13 Eylül 2011 Salı

12 dev adam..

12 dev adam için çok fazla yorum ve eleştiri yapıldı yapılacak, ama dünya ikinciliği titri, uh ah dev adam gazı, goygoy medya abartısı nedeniyle yükseltilen über beklentileri görmezden gelip daha sağduyu ile bakılması yerinde ve sağlıklı olacaktır..

neticede eksik kadrolu takımların yer aldığı bir dünya şampiyonasında değil tankları topları ile gelmiş takımların olduğu bir avrupa şampiyonasında oynadık..seyirci desteği ve kura şansı olan bir yoldan değil kura ateşi olan bir yoldan geçtik..

öte yandan bazı şeyler var ki, üstünde durmaz geçiştirilirse yarın öbür gün avrupa şampiyonası için eleme oynadığımız günlere döneriz.. kazakistan maçı aslında çok da kolay deildi gibisinden açıklamalar yapar bir seviyeye düşeriz..

teknik kadro:
orhun yetersiz demek benim boyumu aşar ama banvitte iyi niyetli çocukları yönetmek başka dev adamları yönetmek başka..

eskiden kalan belki de genlerimiz nedeniyle hep işe yarayan abi sistemi faydalı tamam ama göz göre göre oynayan çocukları abilerine kurban etmek başka.. takımı ekseriyetle kurtaran ivme katan enes ve emirin aldıkları süreler hazırlık maçı ciddiyetindeydi.. ayrıca semihin takımdan ayrılması konusundaki dedikodular da (hido ile kavga) pek yabana atılır değil, keza memo, serkan erdoğan gibi adamlar bu düzene uyum sağlayamadıkları için savruldular..

kadro konusunda genel geçer saygı duyarım ama baktım izzet türkyılmaz arkadaşım banvitte bile her maç oynamamış - ki aldığı süre tek haneli rakamlarda katkısı eser miktarda; gençler şampiyonasının yıldızı karşıyakanın süper starı furkanın yerine alınması komik ötesi.. amacımız 20 dakika/1,5 mio barış gibi zengin etmekten başka ne olabilir.. öte yandan, hadi doğus muamma barış hikaye de rotasyona girmesi için bile olsa yarı sakat sinanın yerine geçen yılın bir gerçeği olarak tutku açık düşünülemez miydi?

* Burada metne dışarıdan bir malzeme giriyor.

(* ===== verification/RegexCount.v ===== *)
(** * Counted repetition

    The quantifiers with bounds of the contract's patterns, what a pattern made
    of them matches, and the lengths of what any pattern matches. *)

From Stdlib Require Import Lia.
From S2P Require Import Prelude JsString JsRegex.

(** [r{0,n}]. *)
Fixpoint rupto (n : nat) (r : regex) : regex :=
  match n with O => REmpty | S n => ropt (RSeq r (rupto n r)) end.
(** [^p{lo,hi}$]. *)
Definition rbetween (p : N -> bool) (lo hi : nat) : regex :=
  rseq ([RStart] ++ repeat (RClass p) lo ++ [rupto (hi - lo) (RClass p); REnd]).

(** ** What is matched *)

(** [p{n}]. *)
Lemma exactly_match p n r b s y :
  rmatch (rseq (repeat (RClass p) n ++ r)) (b, s) y <->
  exists a s', s = a ++ s' /\ length a = n /\ forallb p a = true /\ rmatch (rseq r) (rev a ++ b, s') y.
Proof.
  revert b s. induction n as [|n IH]; intros b s; cbn.
  - split; [intros H; by exists [], s|]. by intros ([|? ?] & s' & -> & Hl & _ & Hr).
  - split.
    + intros (z & (c & rest & Hs & Hp & ->) & Hr). cbn in Hs, Hr. apply IH in Hr as (a & s' & -> & Hl & Ha & Hr).
      exists (c :: a), s'. cbn. rewrite Hp, Ha, Hl, <-app_assoc. by subst.
    + intros ([|c a] & s' & -> & Hl & Ha & Hr); [done|]. cbn in Hl, Ha. apply andb_true_iff in Ha as [Hp Ha].
      exists (c :: b, a ++ s'). split; [by exists c, (a ++ s')|]. apply IH. exists a, s'.
      cbn in Hr. rewrite <-app_assoc in Hr. by split_and!; [|lia| |].
Qed.

Lemma upto_match p n b s y :
  rmatch (rupto n (RClass p)) (b, s) y <->
  exists a s', s = a ++ s' /\ length a <= n /\ forallb p a = true /\ y = (rev a ++ b, s').
Proof.
  revert b s. induction n as [|n IH]; intros b s; cbn.
  - split; [intros <-; exists [], s; by split_and!|]. intros ([|? ?] & s' & -> & Hl & _ & ->); [done|cbn in Hl; lia].
  - split.
    + intros [(z & (c & rest & Hs & Hp & ->) & Hr)|<-].
      * cbn in Hs, Hr. apply IH in Hr as (a & s' & -> & Hl & Ha & ->). exists (c :: a), s'. cbn.
        rewrite Hp, Ha, <-app_assoc. subst s. by split_and!; [|lia| |].
      * exists [], s. split_and!; [done|cbn; lia|done|done].
    + intros ([|c a] & s' & -> & Hl & Ha & ->); [by right|]. left. cbn in Hl, Ha.
      apply andb_true_iff in Ha as [Hp Ha]. exists (c :: b, a ++ s'). split; [by exists c, (a ++ s')|].
      apply IH. exists a, s'. cbn. rewrite <-app_assoc. by split_and!; [|lia| |].
Qed.

(** Between [lo] and [hi] characters of the class, and nothing else. *)
Lemma test_between p lo hi s :
  lo <= hi ->
  test (rbetween p lo hi) s = ((lo <=? length s) && (length s <=? hi) && forallb p s)%nat.
Proof.
  intros Hle. apply Bool.eq_iff_eq_true.
  change (rbetween p lo hi) with (RSeq RStart (rseq (repeat (RClass p) lo ++ [rupto (hi - lo) (RClass p); REnd]))).
  rewrite test_anchored, matches_at_spec, !andb_true_iff, !Nat.leb_le. setoid_rewrite exactly_match. split.
  - intros (y & a & s' & -> & Hl & Ha & z & Hz & z' & [Hend <-] & _).
    apply upto_match in Hz as (a' & s'' & -> & Hl' & Ha' & ->). cbn in Hend. subst s''.
    rewrite app_nil_r, length_app, forallb_app, Ha, Ha'. split; [lia|done].
  - intros [[H1 H2] Hp]. exists (rev s, []). exists (take lo s), (drop lo s).
    rewrite take_drop, length_take_le by lia.
    rewrite <-(take_drop lo s), forallb_app in Hp. apply andb_true_iff in Hp as [Ht Hd]. split_and!; [done..|].
    exists (rev s, []). split.
    + apply upto_match. exists (drop lo s), []. rewrite app_nil_r, length_drop.
      split_and!; [done|lia|done|]. f_equal. rewrite app_nil_r, <-rev_app_distr. by rewrite take_drop.
    + exists (rev s, []). done.
Qed.

(** ** The lengths of a match *)

Fixpoint rmin (r : regex) : Z :=
  match r with
  | RClass _ => 1
  | RSeq r1 r2 => rmin r1 + rmin r2
  | RAlt r1 r2 => Z.min (rmin r1) (rmin r2)
  | _ => 0
  end%Z.
Fixpoint rmax (r : regex) : option Z :=
  match r with
  | RClass _ => Some 1%Z
  | RSeq r1 r2 => match rmax r1, rmax r2 with Some a, Some b => Some (a + b)%Z | _, _ => None end
  | RAlt r1 r2 => match rmax r1, rmax r2 with Some a, Some b => Some (Z.max a b) | _, _ => None end
  | RStar _ => None
  | _ => Some 0%Z
  end.

Lemma rmatch_bounds r x y :
  rmatch r x y ->
  let n := (Z.of_nat (length x.2) - Z.of_nat (length y.2))%Z in
  (rmin r <= n)%Z /\ forall m, rmax r = Some m -> (n <= m)%Z.
Proof.
  revert x y. induction r as [|p|r1 IH1 r2 IH2|r1 IH1 r2 IH2|r IH| | | |r IH]; intros x y Hm; cbn in *.
  - subst. split; [lia|]. intros m [= <-]. lia.
  - destruct Hm as (c & a & Hx & _ & ->). rewrite Hx. cbn [snd length]. split; [lia|]. intros m [= <-]. lia.
  - destruct Hm as (z & H1 & H2). apply IH1 in H1 as [H1 H1']. apply IH2 in H2 as [H2 H2']. cbn in *.
    split; [lia|]. intros m Hm. destruct (rmax r1) as [m1|]; [|done]. destruct (rmax r2) as [m2|]; [|done].
    specialize (H1' _ eq_refl). specialize (H2' _ eq_refl). injection Hm as <-. lia.
  - destruct Hm as [Hm|Hm]; [apply IH1 in Hm as [H1 H2]|apply IH2 in Hm as [H1 H2]]; cbn in *;
      (split; [lia|]; intros m Hm; destruct (rmax r1) as [m1|]; [|done]; destruct (rmax r2) as [m2|]; [|done];
       specialize (H2 _ eq_refl); injection Hm as <-; lia).
  - split; [|done]. assert (length y.2 <= length x.2); [|lia].
    induction Hm as [x|x z y Hs _ IHs]; [done|]. apply rmatch_length in Hs. lia.
  - destruct Hm as [_ ->]. split; [lia|]. intros m [= <-]. lia.
  - destruct Hm as [_ ->]. split; [lia|]. intros m [= <-]. lia.
  - destruct Hm as [_ ->]. split; [lia|]. intros m [= <-]. lia.
  - destruct Hm as [_ ->]. split; [lia|]. intros m [= <-]. lia.
Qed.

Lemma rseq_end rs x y : rmatch (rseq (rs ++ [REnd])) x y -> y.2 = [].
Proof.
  revert x. induction rs as [|r rs IH]; intros x; cbn; [by intros (z & [He ->] & <-)|].
  intros (z & _ & Hz). by eapply IH.
Qed.

(** One part of a sequence for one that matches as much. *)
Lemma rseq_change rs r1 r2 t x y :
  (forall x y, rmatch r1 x y -> rmatch r2 x y) -> rmatch (rseq (rs ++ r1 :: t)) x y -> rmatch (rseq (rs ++ r2 :: t)) x y.
Proof.
  intros Hr. revert x. induction rs as [|r rs IH]; intros x.
  - cbn. intros (z & Hz & Ht). exists z. by split; [apply Hr|].
  - cbn. intros (z & Hz & Ht). exists z. by split; [|apply IH].
Qed.

(** A pattern anchored at both ends bounds the length of the text. *)
Lemma test_length rs s :
  test (rseq (RStart :: rs ++ [REnd])) s = true ->
  (rmin (rseq (rs ++ [REnd])) <= Z.of_nat (length s))%Z
  /\ forall m, rmax (rseq (rs ++ [REnd])) = Some m -> (Z.of_nat (length s) <= m)%Z.
Proof.
  change (rseq (RStart :: rs ++ [REnd])) with (RSeq RStart (rseq (rs ++ [REnd]))).
  rewrite test_anchored, matches_at_spec. intros [y Hy]. pose proof (rseq_end _ _ _ Hy) as He.
  apply rmatch_bounds in Hy. cbn [snd] in Hy. rewrite He in Hy. cbn [length] in Hy.
  replace (Z.of_nat (length s) - Z.of_nat 0)%Z with (Z.of_nat (length s)) in Hy by lia. exact Hy.
Qed.

(** ** The characters of a match *)

Fixpoint rover (p : N -> bool) (r : regex) : Prop :=
  match r with
  | RClass q => forall c, q c = true -> p c = true
  | RSeq r1 r2 | RAlt r1 r2 => rover p r1 /\ rover p r2
  | RStar r => rover p r
  | _ => True
  end.

Lemma rmatch_over p r x y : rmatch r x y -> rover p r -> exists a, x.2 = a ++ y.2 /\ forallb p a = true.
Proof.
  revert x y. induction r as [|q|r1 IH1 r2 IH2|r1 IH1 r2 IH2|r IH| | | |r IH]; intros x y Hm Ho; cbn in *.
  - subst. by exists [].
  - destruct Hm as (c & a & Hx & Hq & ->). exists [c]. cbn. by rewrite Hx, (Ho c Hq).
  - destruct Hm as (z & (a & Ha & Hp)%IH1 & (b & Hb & Hq)%IH2); [|by destruct Ho..].
    exists (a ++ b). by rewrite Ha, Hb, <-app_assoc, forallb_app, Hp, Hq.
  - destruct Ho, Hm as [Hm|Hm]; [by apply IH1|by apply IH2].
  - induction Hm as [x|x z y Hs _ (b & Hb & Hq)]; [by exists []|].
    destruct (IH _ _ Hs Ho) as (a & Ha & Hp). exists (a ++ b). by rewrite Ha, Hb, <-app_assoc, forallb_app, Hp, Hq.
  - destruct Hm as [_ ->]. by exists [].
  - destruct Hm as [_ ->]. by exists [].
  - destruct Hm as [_ ->]. by exists [].
  - destruct Hm as [_ ->]. by exists [].
Qed.

(** What a pattern anchored at both ends matches is of its classes. *)
Lemma test_over p rs s :
  rover p (rseq (rs ++ [REnd])) -> test (rseq (RStart :: rs ++ [REnd])) s = true -> forallb p s = true.
Proof.
  intros Ho. change (rseq (RStart :: rs ++ [REnd])) with (RSeq RStart (rseq (rs ++ [REnd]))).
  rewrite test_anchored, matches_at_spec. intros [y Hy]. pose proof (rseq_end _ _ _ Hy) as He.
  destruct (rmatch_over p _ _ _ Hy Ho) as (a & Ha & Hp). cbn in Ha. by rewrite Ha, He, app_nil_r.
Qed.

bir de şu tanjeviçten kalma "oynayan adamı" / "sıcak adamı" çıkarma olayı..bırakın artık lanet olsun..

son sözüm, ivkoviç son 3 saniye için çizdi oynattırdı 2 defa fransa maçında, canavar gibi.. o sırp maçının son 5 saniyesi için oyunumuz neydi be hocam, posttan yollamak diye bir oyun mu olur 5 saniyede..

kadro:
kişisel formsuzluklar ve hazırlık maçlarında gözlemlediğimiz gevşeklik dışında aslında çok büyük bir zaaf yoktu..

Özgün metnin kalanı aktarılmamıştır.